# Your instructions
When you reach the line in the listing below that contains "reject_if (negb (bool_decide (sourceRefFromTurn", begin returning lines exactly as written, and stop after the line that contains "Zlength (cy_LegacyParents p))". Return no other lines.

# The records
(* ===== verification/MemoryProcessor.v ===== *)
(** * MemoryProcessor: one terminal turn becomes one canonical mutation

    Models src/sessionmemory/canonical_processor.go and canonical_extraction.go,
    with the helpers of processing_helpers.go and clone.go they use.  The store and
    the semantic extractor are interfaces of the source; they are parameters
    here.  [cloneTurn] copies a slice, which values do not need. *)

From Stdlib Require Import ZArith Lia Ascii String.
From stdpp Require Import base numbers list gmap strings.
From S2P Require Import Prelude.
From S2P Require Import GoStrings.
From S2P Require Import Sha256.
From S2P Require Import GoTimeJson.
From S2P Require Import MemoryTypes.
From S2P Require Import MemoryRecords.
From S2P Require Import MemoryDerived.
From S2P Require Import MemoryCanonical.
From S2P Require Import MemoryReconciler.

Local Open Scope string_scope.
Local Open Scope list_scope.
Local Open Scope Z_scope.

(** ** Helpers *)

(** A context: its [Err()], if any; the outer option is the nil interface. *)
Definition Context : Type := option (option error).

Definition checkContext (ctx : Context) : result unit :=
  match ctx with
  | None => Err (invalidDerived "context is required")
  | Some None => Ok tt
  | Some (Some err) =>
      if errors_Is err context_DeadlineExceeded
      then Err (RetryableError CodeTimeout "derived memory operation timed out" None)
      else Err (RetryableError CodeTimeout "derived memory operation was canceled" None)
  end.

Fixpoint text_exceeds (messages : list Message) (remaining : Z) : bool :=
  match messages with
  | [] => false
  | message :: messages =>
      if remaining <? len (ms_Text message) then true
      else text_exceeds messages (remaining - len (ms_Text message))
  end.
Definition turnTextExceeds (turn : Turn) (limit : Z) : bool := text_exceeds (tn_Messages turn) limit.
(* ===== verification/MemoryRecall.v ===== *)
(** * MemoryRecall: bounded recall of one scope

    src/sessionmemory/recall.go and src/sessionmemory/app/recall.go: the request, its
    normalisation, the validation of hydrated records, ranking, and the service that
    hydrates the hits of a disposable projection from canonical state.  The reader
    of canonical state is an interface; [BadgerReader] implements it. *)

From Stdlib Require Import ZArith Lia Ascii String SpecFloat.
From stdpp Require Import base numbers list gmap strings sorting.
From S2P Require Import Prelude.
From S2P Require Import GoStrings.
From S2P Require Import GoNumeric.
From S2P Require Import MemoryTypes.
From S2P Require Import MemoryRecords.
From S2P Require Import MemoryDerived.
From S2P Require Import MemoryProcessor.

Local Open Scope string_scope.
Local Open Scope list_scope.
Local Open Scope Z_scope.

Definition RecallSchemaVersionV1 : string := "session-memory-recall/v1".
Definition MaxRecallCandidates : Z := 256.
Definition MaxRecallEvidence : Z := 16.
Definition DefaultSearchLimit : Z := 10.
Definition MaxSearchLimit : Z := 100.
Definition ReferenceTrustUntrusted : string := "untrusted_reference".

(** ** Data *)
Record RecallRequest := mkRecallRequest {
  rc_SchemaVersion : string; rc_Scope : Scope; rc_Query : string; rc_Limit : Z; rc_Kind : option string;
  rc_Category : option string; rc_AsOf : option Z; rc_SourceID : string; rc_SessionID : string;
  rc_MemoryKey : string; rc_MinScopeChangeSeq : Z }.

Record RecallProjectionDocument := mkProjectionDocument {
  pd_Scope : Scope; pd_ItemID : string; pd_RevisionID : string; pd_Revision : Z; pd_Kind : string;
  pd_Category : option string; pd_MemoryKey : string; pd_Text : string; pd_CreatedAt : Z; pd_Temporal : Temporal;
  pd_Sensitivity : string; pd_Retention : string; pd_SourceIDs : list string; pd_SessionIDs : list string;
  pd_ScopeChangeSeq : Z }.
(* ===== verification/MemoryViews.v ===== *)
(** * MemoryViews: source records and compatibility metadata

    src/sessionmemory/ports.go and ports_validation.go (the source record) and
    canonical_compatibility.go (the payload of migrated memory). *)

From Stdlib Require Import ZArith Lia Ascii String.
From stdpp Require Import base numbers list gmap strings.
From S2P Require Import Prelude.
From S2P Require Import GoStrings.
From S2P Require Import GoNumeric.
From S2P Require Import MemoryTypes.
From S2P Require Import MemoryRecords.
From S2P Require Import MemoryDerived.
From S2P Require Import MemoryForget.
From S2P Require Import MemoryRecall.

Local Open Scope string_scope.
Local Open Scope list_scope.
Local Open Scope Z_scope.

(** ** Source records *)
Record SourceRecord := mkSourceRecord {
  src_SchemaVersion : string; src_Ref : SourceRef; src_State : string; src_Turn : option Turn;
  src_ForgottenAt : option Z }.

Definition sourceRefFromTurn (t : Turn) : SourceRef :=
  mkSourceRef (tn_Scope t) (tn_ExportID t) (ss_SessionID (tn_Session t)) (tn_SourceTurnID t).

Definition SourceRecord_Validate (s : SourceRecord) : result unit :=
  _ ← reject_if (negb (bool_decide (src_SchemaVersion s = DerivedSchemaVersionV1)))
        (invalidDerived "unsupported source record schema version");
  _ ← SourceRef_Validate (src_Ref s);
  _ ← SourceState_Validate (src_State s);
  if bool_decide (src_State s = SourceStateActive) then
    match src_Turn s with
    | None => Err (invalidDerived "active source requires its raw turn")
    | Some turn =>
        _ ← reject_if (bool_decide (is_Some (src_ForgottenAt s)))
              (invalidDerived "active source cannot have a forgotten timestamp");
        _ ← Turn_Validate turn;
        reject_if (negb (bool_decide (sourceRefFromTurn turn = src_Ref s)))
          (invalidDerived "source reference does not match its raw turn")
    end
  else if bool_decide (src_State s = SourceStateForgotten) then
    _ ← reject_if (bool_decide (is_Some (src_Turn s)))
          (invalidDerived "forgotten source cannot retain raw turn content");
    reject_if (match src_ForgottenAt s with None => true | Some at_ => at_ =? 0 end)
      (invalidDerived "forgotten source requires its forgotten timestamp")
  else Ok tt.

(** ** Compatibility metadata *)
Definition CanonicalCompatibilitySchemaVersion : string := "session-memory-canonical-compatibility/v1".

Record CanonicalCompatibilityPayload := mkCompatibility {
  cy_SchemaVersion : string; cy_Kind : string; cy_Category : option string; cy_TopicKey : string; cy_Title : string;
  cy_Text : string; cy_LegacyItemID : string; cy_LegacyRevisionID : string; cy_LegacyOperationID : string;
  cy_LegacyParents : list RevisionRef; cy_Supersedes : option RevisionRef }.

Definition CanonicalCompatibilityPayload_Validate (scope : Scope) (p : CanonicalCompatibilityPayload) : result unit :=
  _ ← reject_if (negb (bool_decide (cy_SchemaVersion p = CanonicalCompatibilitySchemaVersion)))
        (invalidDerived "canonical compatibility payload schema version is invalid");
  _ ← DerivedKind_Validate (cy_Kind p);
  _ ← Scope_Validate scope;
  _ ← reject_if (negb (isCanonicalID (cy_LegacyItemID p)) || negb (isCanonicalID (cy_LegacyRevisionID p)) ||
                 negb (isCanonicalID (cy_LegacyOperationID p)))
        (invalidDerived "canonical compatibility identity is invalid");
  _ ← validate_optional_ref (cy_Supersedes p);
  _ ← reject_if (MaxSourcesPerRevision <? Zlength (cy_LegacyParents p))
        (limitExceeded "canonical compatibility parent bound exceeded");
  _ ← for_each RevisionRef_Validate (cy_LegacyParents p);
  _ ← reject_if (bool_decide (cy_Text p = "")) (invalidDerived "canonical compatibility text is required");
  if bool_decide (cy_Kind p = DerivedKindAtom) then
    match cy_Category p with
    | None => Err (invalidDerived "canonical atom compatibility category is required")
    | Some c => AtomCategory_Validate c
    end
  else if bool_decide (cy_Kind p = DerivedKindScenario) then
    reject_if (bool_decide (is_Some (cy_Category p)) || bool_decide (cy_TopicKey p = "") || bool_decide (cy_Title p = ""))
      (invalidDerived "canonical scenario compatibility fields are invalid")
  else
    reject_if (bool_decide (is_Some (cy_Category p)) || negb (bool_decide (cy_TopicKey p = "")) ||
               negb (bool_decide (cy_Title p = "")))
      (invalidDerived "canonical profile compatibility fields are invalid").
(* ===== verification/Actions.v ===== *)
(** * Actions: calls on a state that others change too

    A Go function that calls its ports one after the other, each of which may fail
    and may change the state behind the port, is an [action]: a function from a
    state to the state it leaves and its result.  A failed call keeps the state it
    left.  [spec] states what a run establishes; its rules follow the program. *)

From Stdlib Require Import ZArith Lia String.
From stdpp Require Import base numbers list.
From S2P Require Import Prelude.

Local Open Scope list_scope.

Definition action (W A : Type) : Type := W → W * result A.

#[export] Instance action_ret {W} : MRet (action W) := λ A a w, (w, Ok a).
#[export] Instance action_bind {W} : MBind (action W) := λ A B k m w,
  match m w with
  | (w, Ok a) => k a w
  | (w, Err e) => (w, Err e)
  end.

(** A computation that does not touch the state. *)
Definition lift {W A} (r : result A) : action W A := λ w, (w, r).

(** [v, err := m(); if err != nil { return failed }]: the caller's own answer to an error. *)
Definition attempt {W A B} (m : action W A) (failed : error → B) (k : A → W → W * B) (w : W) : W * B :=
  match m w with
  | (w, Ok a) => k a w
  | (w, Err e) => (w, failed e)
  end.

(** The loops of the prelude, over actions. *)
Fixpoint fold_action {W A S} (f : S → A → action W S) (s : S) (l : list A) : action W S :=
  match l with
  | [] => mret s
  | x :: l => s ← f s x; fold_action f s l
  end.

(** ** Specifications *)
Definition spec {W A} (P : W → Prop) (m : W → W * A) (Q : A → W → Prop) : Prop :=
  ∀ w, P w → Q (m w).2 (m w).1.

Section rules.
  Context {W A B : Type}.
  Implicit Types (P : W → Prop).

Lemma spec_weaken P P' (m : W → W * A) (Q Q' : A → W → Prop) :
    spec P m Q → (∀ w, P' w → P w) → (∀ a w, Q a w → Q' a w) → spec P' m Q'.
  Proof. intros H HP HQ w Hw. by apply HQ, H, HP. Qed.

Lemma spec_bind P (m : action W A) (k : A → action W B) (Q : result A → W → Prop) (R : result B → W → Prop) :
    spec P m Q → (∀ a, spec (Q (Ok a)) (k a) R) → (∀ e w, Q (Err e) w → R (Err e) w) → spec P (m ≫= k) R.
  Proof.
    intros Hm Hk He w Hw. specialize (Hm w Hw). unfold mbind, action_bind. destruct (m w) as [w' [a|e]]; [by apply Hk | by apply He].
  Qed.

Lemma spec_attempt P (m : action W A) (failed : error → B) (k : A → W → W * B) (Q : result A → W → Prop) (R : B → W → Prop) :
    spec P m Q → (∀ a, spec (Q (Ok a)) (k a) R) → (∀ e w, Q (Err e) w → R (failed e) w) → spec P (attempt m failed k) R.
  Proof.
    intros Hm Hk He w Hw. specialize (Hm w Hw). unfold attempt. destruct (m w) as [w' [a|e]]; [by apply Hk | by apply He].
  Qed.

Lemma spec_lift P (r : result A) (Q : result A → W → Prop) : (∀ w, P w → Q r w) → spec P (lift r) Q.
  Proof. intros H w Hw. by apply H. Qed.

(** A run from [w] that ends well went well step by step. *)
Lemma bind_run (m : action W A) (k : A → action W B) w w' b :
    (m ≫= k) w = (w', Ok b) ↔ ∃ w1 a, m w = (w1, Ok a) ∧ k a w1 = (w', Ok b).
  Proof.
    unfold mbind, action_bind. split.
    - destruct (m w) as [w1 [a|e]]; [|done]. intros H. by exists w1, a.
    - by intros (w1 & a & -> & H).
  Qed.

Lemma lift_run (r : result A) (w w' : W) a : lift r w = (w', Ok a) ↔ w' = w ∧ r = Ok a.
  Proof. unfold lift. split; [by intros [= -> ->] | by intros [-> ->]]. Qed.
End rules.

# Response below
        reject_if (negb (bool_decide (sourceRefFromTurn turn = src_Ref s)))
          (invalidDerived "source reference does not match its raw turn")
    end
  else if bool_decide (src_State s = SourceStateForgotten) then
    _ ← reject_if (bool_decide (is_Some (src_Turn s)))
          (invalidDerived "forgotten source cannot retain raw turn content");
    reject_if (match src_ForgottenAt s with None => true | Some at_ => at_ =? 0 end)
      (invalidDerived "forgotten source requires its forgotten timestamp")
  else Ok tt.

(** ** Compatibility metadata *)
Definition CanonicalCompatibilitySchemaVersion : string := "session-memory-canonical-compatibility/v1".

Record CanonicalCompatibilityPayload := mkCompatibility {
  cy_SchemaVersion : string; cy_Kind : string; cy_Category : option string; cy_TopicKey : string; cy_Title : string;
  cy_Text : string; cy_LegacyItemID : string; cy_LegacyRevisionID : string; cy_LegacyOperationID : string;
  cy_LegacyParents : list RevisionRef; cy_Supersedes : option RevisionRef }.

Definition CanonicalCompatibilityPayload_Validate (scope : Scope) (p : CanonicalCompatibilityPayload) : result unit :=
  _ ← reject_if (negb (bool_decide (cy_SchemaVersion p = CanonicalCompatibilitySchemaVersion)))
        (invalidDerived "canonical compatibility payload schema version is invalid");
  _ ← DerivedKind_Validate (cy_Kind p);
  _ ← Scope_Validate scope;
  _ ← reject_if (negb (isCanonicalID (cy_LegacyItemID p)) || negb (isCanonicalID (cy_LegacyRevisionID p)) ||
                 negb (isCanonicalID (cy_LegacyOperationID p)))
        (invalidDerived "canonical compatibility identity is invalid");
  _ ← validate_optional_ref (cy_Supersedes p);
  _ ← reject_if (MaxSourcesPerRevision <? Zlength (cy_LegacyParents p))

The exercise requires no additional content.